As regular CFZ-watchers will know, for some time Corinna has been doing a column for Animals & Men and a regular segment on On The Track... particularly about out-of-place birds and rare vagrants. There seem to be more and more bird stories from all over the world hitting the news these days so, to make room for them all - and to give them all equal and worthy coverage - she has set up this new blog to cover all things feathery and Fortean.

Friday, 4 August 2017

The Hornbill Hunters of Sumatra


Posted on August 1, 2017By Gregory McCann

Slaughter of magnificent birds in a contradictory culture

In 2011, a Taiwanese businessman named Hsien arrived in Indonesia with a plan to make himself rich and in the process to systematically wipe out one of the world’s most majestic and rarest birds, the helmeted hornbill, Rhinoplax vigil, also known as the “King Hornbill”  in the provinces of Kalimantan and Sumatra.
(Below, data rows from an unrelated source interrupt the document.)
(* ===== verification/Rebalance.v ===== *)
(** * Rebalancing and downgrades (src/authority_plan.cpp, src/authority.cpp)

    [rebalance_path] withdraws the youngest grants of a path until its
    obligations fit the ceilings of a policy and rebinds the others;
    [append_downgrades] degrades or withdraws the grants of a failed site or
    path.  Both return the objects they append to a mutation. *)

From S2P Require Import Prelude Outcome Ids Lifecycle Capacity Policy Wire Model State Ledger.
From S2P Require Import Changes.

(** ** Ceilings *)

Definition capped_demand (units : Amount) (bps : N) (r : PathRecord) : Amount :=
  let wanted := max_amount units (fraction_bps (path_authoritative_usable r) bps) in
  if available_basis r <? wanted then available_basis r else wanted.

Definition effective_floor (p : Policy) (r : PathRecord) : Amount :=
  capped_demand (protected_floor_units p) (protected_floor_bps p) r.
Definition effective_min_free (p : Policy) (r : PathRecord) : Amount :=
  capped_demand (min_free_units p) (min_free_bps p) r.

(** An oversubscription authority that still matches the path under [p]. *)
Definition candidate_applies (a : Authority) (r : PathRecord) (p : Policy) (now_ms : N)
    (o : OversubscriptionAuthority) : bool :=
  if negb (id_eqb (ovs_path o) (path_id r)) || (ovs_ratio_bps o <=? 10000) then false
  else if negb (epoch_value (ovs_epoch o) =? epoch_value (epoch a)) ||
          negb (gen_eqb (ovs_policy_generation o) (pol_generation p)) ||
          negb (gen_eqb (ovs_path_generation o) (path_generation r)) ||
          negb (gen_eqb (ovs_capacity_generation o) (path_capacity_generation r))
    then false
  else if negb (now_ms =? 0) && negb (is_live_at o now_ms) then false
  else true.

Definition rebalance_bps (a : Authority) (r : PathRecord) (p : Policy) (now_ms : N) : N :=
  N.min
    (foldl (fun best o =>
              if candidate_applies a r p now_ms o then N.max best (ovs_ratio_bps o) else best)
       0 (oversubscriptions a))
    (max_oversubscription_bps p).

Definition general_ceiling (a : Authority) (r : PathRecord) (p : Policy) (now_ms : N) : Amount :=
  let ceiling := saturating_add (path_authoritative_usable r)
    (oversubscription_extension (path_authoritative_usable r) (rebalance_bps a r p now_ms)) in
  let available := if path_unavailable r <? ceiling then ceiling - path_unavailable r else 0 in
  let guard := saturating_add (effective_floor p r) (effective_min_free p r) in
  let guard := if available <? guard then available else guard in
  if guard <? available then available - guard else 0.

(** ** Withdrawing to fit *)

(** The comparison of the sort: by arbitration sequence, then by identity. *)
Definition arbitration_le (g h : GrantRecord) : Prop :=
  if arb_value (g_arbitration g) =? arb_value (g_arbitration h)
  then id_le (raw (g_id g)) (raw (g_id h))
  else arb_value (g_arbitration g) < arb_value (g_arbitration h).

#[export] Instance arbitration_le_dec : RelDecision arbitration_le.
Proof. intros g h. unfold arbitration_le. destruct (_ =? _); apply _. Defined.

Definition holding_on (a : Authority) (path : PathId) : list GrantRecord :=
  merge_sort arbitration_le
    (filter (fun g => on_path path g && holds_capacity (g_state g) = true) (grants a)).

(** The amounts of the authorised grants of one class, summed with saturation. *)
Definition authorized_total (k : GrantClass) (holding : list GrantRecord) : Amount :=
  foldl (fun n g =>
           if state_is GrantState.Withdrawing g then n
           else if bool_decide (g_class g = k) then saturating_add n (g_amount g) else n)
    0 holding.

Definition withdraw_image (reason : bytes) (now_ms : N) (g : GrantRecord) : GrantRecord :=
  set_g_updated_at_ms now_ms (set_g_reason (bounded reason) (set_g_state GrantState.Withdrawing g)).

(** The loop of [withdraw_to_fit] over the holding grants from the last to the
    first: the grants with their new states and the images appended. *)
Fixpoint withdraw_to_fit (reason : bytes) (now_ms limit : N) (klass : GrantClass)
    (remaining : Amount) (l : list GrantRecord) : list GrantRecord * list GrantRecord :=
  match l with
  | [] => ([], [])
  | g :: l' =>
      if remaining <=? limit then (l, [])
      else if negb (bool_decide (g_class g = klass)) || state_is GrantState.Withdrawing g then
        let '(kept, out) := withdraw_to_fit reason now_ms limit klass remaining l' in
        (g :: kept, out)
      else
        let rest := if g_amount g <? remaining then remaining - g_amount g else 0 in
        let '(kept, out) := withdraw_to_fit reason now_ms limit klass rest l' in
        (set_g_state GrantState.Withdrawing g :: kept, withdraw_image reason now_ms g :: out)
  end.

(** ** Rebinding *)

(** [if (c && !(x == y)) { x = y; touched = true; }] *)
Definition assign_if (c : bool) (old new : Generation) (b : GrantBinding)
    (set : Generation -> GrantBinding -> GrantBinding) : GrantBinding * bool :=
  if c && negb (gen_eqb old new) then (set new b, true) else (b, false).

Definition rebind (r : PathRecord) (p : Policy) (now_ms : N) (reason : bytes)
    (rebind_policy rebind_path_capacity : bool) (g : GrantRecord) : option GrantRecord :=
  if negb (state_is GrantState.Reserved g || state_is GrantState.Active g ||
           state_is GrantState.Degraded g) then None
  else
    let b := g_binding g in
    let '(b, t1) := assign_if rebind_policy (b_policy_generation b) (pol_generation p) b
                      set_b_policy_generation in
    let '(b, t2) := assign_if rebind_path_capacity (b_path_generation b) (path_generation r) b
                      set_b_path_generation in
    let '(b, t3) := assign_if rebind_path_capacity (b_capacity_generation b)
                      (path_capacity_generation r) b set_b_capacity_generation in
    if t1 || t2 || t3
    then Some (set_g_reason (bounded reason) (set_g_updated_at_ms now_ms (set_g_binding b g)))
    else None.

Definition retained (g : GrantRecord) : Object := OGrant g false.

Definition rebalance_path (a : Authority) (r : PathRecord) (p : Policy) (now_ms : N)
    (reason : bytes) (rebind_policy rebind_path_capacity : bool) : list Object :=
  let holding := holding_on a (path_id r) in
  let '(kept, out1) :=
    withdraw_to_fit reason now_ms (effective_floor p r) GrantClass.Protected
      (authorized_total GrantClass.Protected holding) (reverse holding) in
  let '(kept, out2) :=
    withdraw_to_fit reason now_ms (general_ceiling a r p now_ms) GrantClass.General
      (authorized_total GrantClass.General holding) kept in
  let out := out1 ++ out2 in
  if negb rebind_policy && negb rebind_path_capacity then retained <$> out
  else
    retained <$>
      (out ++ omap (rebind r p now_ms reason rebind_policy rebind_path_capacity) (reverse kept)).

(** ** Downgrades *)

Definition downgrade (reason : bytes) (now_ms : N) (g : GrantRecord) : option GrantRecord :=
  let downgrade_to s :=
    Some (set_g_reason (bounded reason) (set_g_updated_at_ms now_ms (set_g_state s g))) in
  match g_state g with
  | GrantState.Active => downgrade_to GrantState.Degraded
  | GrantState.Reserved => downgrade_to GrantState.Withdrawing
  | _ => None
  end.

(** The grants of a site, of a path, or of both. *)
Definition selected (site : option SiteId) (path : option PathId) (g : GrantRecord) : bool :=
  match site with Some s => id_eqb (b_holder (g_binding g)) s | None => true end &&
  match path with Some p => id_eqb (b_path (g_binding g)) p | None => true end.

Definition append_downgrades (a : Authority) (reason : bytes) (site : option SiteId)
    (path : option PathId) (now_ms : N) : list Object :=
  retained <$>
    omap (fun g => if selected site path g then downgrade reason now_ms g else None) (grants a).

(** ** What a rebalance appends *)

Lemma withdraw_to_fit_out reason now limit k n l u :
  u ∈ (withdraw_to_fit reason now limit k n l).2 ->
  exists g, g ∈ l /\ g_state g <> GrantState.Withdrawing /\ g_class g = k /\
            u = withdraw_image reason now g.
Proof.
  revert n. induction l as [|g l IH]; intros n; cbn [withdraw_to_fit]; [by intros ?%elem_of_nil|].
  destruct (n <=? limit); [by intros ?%elem_of_nil|].
  destruct (negb _ || state_is _ g) eqn:E.
  - specialize (IH n). destruct (withdraw_to_fit _ _ _ _ _ l) as [kept out]. cbn in *.
    intros (h & Hh & Hrest)%IH. exists h. split; [by constructor|done].
  - set (rest := if _ <? _ then _ else _). specialize (IH rest).
    destruct (withdraw_to_fit _ _ _ _ _ l) as [kept out]. cbn in *.
    intros [->|(h & Hh & Hrest)%IH]%elem_of_cons.
    + exists g. unfold state_is in E. to_prop. split_and!; [by constructor|done|done|done].
    + exists h. split; [by constructor|done].
Qed.

Lemma withdraw_to_fit_kept reason now limit k n l x :
  x ∈ (withdraw_to_fit reason now limit k n l).1 ->
  g_state x <> GrantState.Withdrawing -> x ∈ l.
Proof.
  revert n. induction l as [|g l IH]; intros n; cbn [withdraw_to_fit]; [done|].
  destruct (n <=? limit); [done|].
  destruct (negb _ || state_is _ g) eqn:E.
  - specialize (IH n). destruct (withdraw_to_fit _ _ _ _ _ l) as [kept out]. cbn in *.
    intros [->|Hx]%elem_of_cons Hs; constructor; auto.
  - set (rest := if _ <? _ then _ else _). specialize (IH rest).
    destruct (withdraw_to_fit _ _ _ _ _ l) as [kept out]. cbn in *.
    intros [->|Hx]%elem_of_cons Hs; [done|constructor; auto].
Qed.

Lemma rebind_not_withdrawing r p now reason rp rc g u :
  rebind r p now reason rp rc g = Some u -> g_state g <> GrantState.Withdrawing.
Proof. unfold rebind, state_is. intros Hu E. rewrite E in Hu. done. Qed.

(** Every object is the withdrawal of an authorised grant on the path or the
    rebinding of one. *)
Lemma rebalance_path_objects a r p now reason rp rc (o : Object) :
  o ∈ rebalance_path a r p now reason rp rc ->
  exists g u : GrantRecord, g ∈ holding_on a (path_id r) /\ o = retained u /\
    ((g_state g <> GrantState.Withdrawing /\ u = withdraw_image reason now g) \/
     rebind r p now reason rp rc g = Some u).
Proof.
  unfold rebalance_path. set (holding := holding_on a (path_id r)).
  pose proof (withdraw_to_fit_out reason now (effective_floor p r) GrantClass.Protected
    (authorized_total GrantClass.Protected holding) (reverse holding)) as Hout1.
  pose proof (withdraw_to_fit_kept reason now (effective_floor p r) GrantClass.Protected
    (authorized_total GrantClass.Protected holding) (reverse holding)) as Hkept1.
  destruct (withdraw_to_fit _ _ _ _ _ (reverse holding)) as [kept1 out1]. cbn in Hout1, Hkept1.
  pose proof (withdraw_to_fit_out reason now (general_ceiling a r p now) GrantClass.General
    (authorized_total GrantClass.General holding) kept1) as Hout2.
  pose proof (withdraw_to_fit_kept reason now (general_ceiling a r p now) GrantClass.General
    (authorized_total GrantClass.General holding) kept1) as Hkept2.
  destruct (withdraw_to_fit _ _ _ _ _ kept1) as [kept2 out2]. cbn in Hout2, Hkept2.
  assert (forall u, u ∈ out1 ++ out2 -> exists g, g ∈ holding /\
    g_state g <> GrantState.Withdrawing /\ u = withdraw_image reason now g) as Hout.
  { intros u [(g & Hg & Hs & _ & ->)%Hout1|(g & Hg & Hs & _ & ->)%Hout2]%elem_of_app;
      [|apply Hkept1 in Hg; [|done]]; rewrite elem_of_reverse in Hg; by exists g. }
  destruct (negb rp && negb rc); intros (u & -> & Hu)%list_elem_of_fmap.
  { apply Hout in Hu as (g & Hg & Hs & Hu). exists g, u. auto. }
  apply elem_of_app in Hu as [Hu|(g & Hg & Hu)%list_elem_of_omap].
  { apply Hout in Hu as (g & Hg & Hs & Hu). exists g, u. auto. }
  pose proof (rebind_not_withdrawing _ _ _ _ _ _ _ _ Hu) as Hs.
  rewrite elem_of_reverse in Hg. apply Hkept2, Hkept1 in Hg; [|done..].
  rewrite elem_of_reverse in Hg. exists g, u. auto.
Qed.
He has made considerable progress. According to an article on the website Borneo Features titled “Planning a Path to Perdition,” middlemen were recruited to put out the word that there was someone willing to pay US$10 for the head of one helmeted hornbill. Over the next year, according to the article, the middlemen hired a network of people using cars, buses, motorcycles and boats, heading up the great rivers of Borneo, the Barito, Mahakam, Kapuas. In the interior of this vast island, they spent time talking to villagers, telling them they would come every three months to collect, and leaving their telephone numbers, no questions asked.” “I will come here every three months to collect.” “This is my phone number. You can call me if you have a good stock ready for collection, say at least 50 heads.”
Prices have skyrocketed since then, and the organized network of villagers hunting Helmeted Hornbills has expanded throughout all of Sumatra as well as Peninsular Malaysia and Southern Thailand—the entire range for the species.